▶ [Exercise goal]:
Return every line below exactly.

▶ [Listed records]:
++++++

(** The tries run out, whatever each of them meets. *)
Lemma lives_retry_body b period tries : lives (retry_body b period tries).
Proof.
  remember (Z.to_nat tries) as m eqn:E. revert tries E. induction m as [|m IH]; intros tries E; unfold retry_body; case_decide;
    try apply lives_ret; [lia|].
  lives_step. lives_step. next. apply lives_bind; [apply lives_retry_connect|]. intros flow. lives_step.
  destruct flow; [|apply lives_ret]. next. apply lives_call; [|intros []; apply lives_ret]. cbn [body]. apply IH. lia.
Qed.

Lemma lives_retry b : lives (job_prog rules (JRetry b)).
Proof.
  cbn [job_prog]. unfold retry_forever. do 3 lives_step. case_decide; [apply lives_ret|].
  next. apply lives_call; [apply lives_retry_body|intros []; apply lives_ret].
Qed.

Lemma lives_detach {A} (p : prog A) : lives p -> lives (detach p).
Proof. intros Hp. apply lives_bind; [done|]. intros a. apply lives_ret. Qed.

Lemma lives_direct peer : lives (job_prog rules (JDirect peer)).
Proof. cbn [job_prog]. apply lives_detach. unfold direct_connection. lives_steps. Qed.

Lemma lives_incr b peer : lives (job_prog rules (JIncr b peer)).
Proof. cbn [job_prog]. unfold incr_task. lives_steps. Qed.

(** *** The choice of a backend *)

(** A chosen backend is not one that is known to be down. *)
Definition chosen (D : list backend_id) (a : AvailableBackend) : Prop :=
  match a with GotBackend b => (b ∉ D) /\ (b < nb)%nat | _ => True end.
#[export] Instance chosen_dec D a : Decision (chosen D a).
Proof. destruct a; cbn; apply _. Defined.

Notation knows_down D := (fun κ : Know => D ⊆ k_down κ).

Lemma lives_available ids : lives (available_loop ids).
Proof.
  induction ids as [|b ids IH]; cbn [available_loop]; [apply lives_ret|]. lives_step. next.
  apply lives_bind; [exact IH|]. intros rest. apply lives_ret.
Qed.

Lemma lives_named name ids : lives (named_backend name ids).
Proof. induction ids as [|b ids IH]; cbn [named_backend]; [apply lives_ret|]. lives_step. case_decide; [|exact IH]. lives_steps. Qed.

++++++

▶ [Response to this exercise]:
(** The tries run out, whatever each of them meets. *)
Lemma lives_retry_body b period tries : lives (retry_body b period tries).
Proof.
  remember (Z.to_nat tries) as m eqn:E. revert tries E. induction m as [|m IH]; intros tries E; unfold retry_body; case_decide;
    try apply lives_ret; [lia|].
  lives_step. lives_step. next. apply lives_bind; [apply lives_retry_connect|]. intros flow. lives_step.
  destruct flow; [|apply lives_ret]. next. apply lives_call; [|intros []; apply lives_ret]. cbn [body]. apply IH. lia.
Qed.

Lemma lives_retry b : lives (job_prog rules (JRetry b)).
Proof.
  cbn [job_prog]. unfold retry_forever. do 3 lives_step. case_decide; [apply lives_ret|].
  next. apply lives_call; [apply lives_retry_body|intros []; apply lives_ret].
Qed.

Lemma lives_detach {A} (p : prog A) : lives p -> lives (detach p).
Proof. intros Hp. apply lives_bind; [done|]. intros a. apply lives_ret. Qed.

Lemma lives_direct peer : lives (job_prog rules (JDirect peer)).
Proof. cbn [job_prog]. apply lives_detach. unfold direct_connection. lives_steps. Qed.

Lemma lives_incr b peer : lives (job_prog rules (JIncr b peer)).
Proof. cbn [job_prog]. unfold incr_task. lives_steps. Qed.

(** *** The choice of a backend *)

(** A chosen backend is not one that is known to be down. *)
Definition chosen (D : list backend_id) (a : AvailableBackend) : Prop :=
  match a with GotBackend b => (b ∉ D) /\ (b < nb)%nat | _ => True end.
#[export] Instance chosen_dec D a : Decision (chosen D a).
Proof. destruct a; cbn; apply _. Defined.

Notation knows_down D := (fun κ : Know => D ⊆ k_down κ).

Lemma lives_available ids : lives (available_loop ids).
Proof.
  induction ids as [|b ids IH]; cbn [available_loop]; [apply lives_ret|]. lives_step. next.
  apply lives_bind; [exact IH|]. intros rest. apply lives_ret.
Qed.

Lemma lives_named name ids : lives (named_backend name ids).
Proof. induction ids as [|b ids IH]; cbn [named_backend]; [apply lives_ret|]. lives_step. case_decide; [|exact IH]. lives_steps. Qed.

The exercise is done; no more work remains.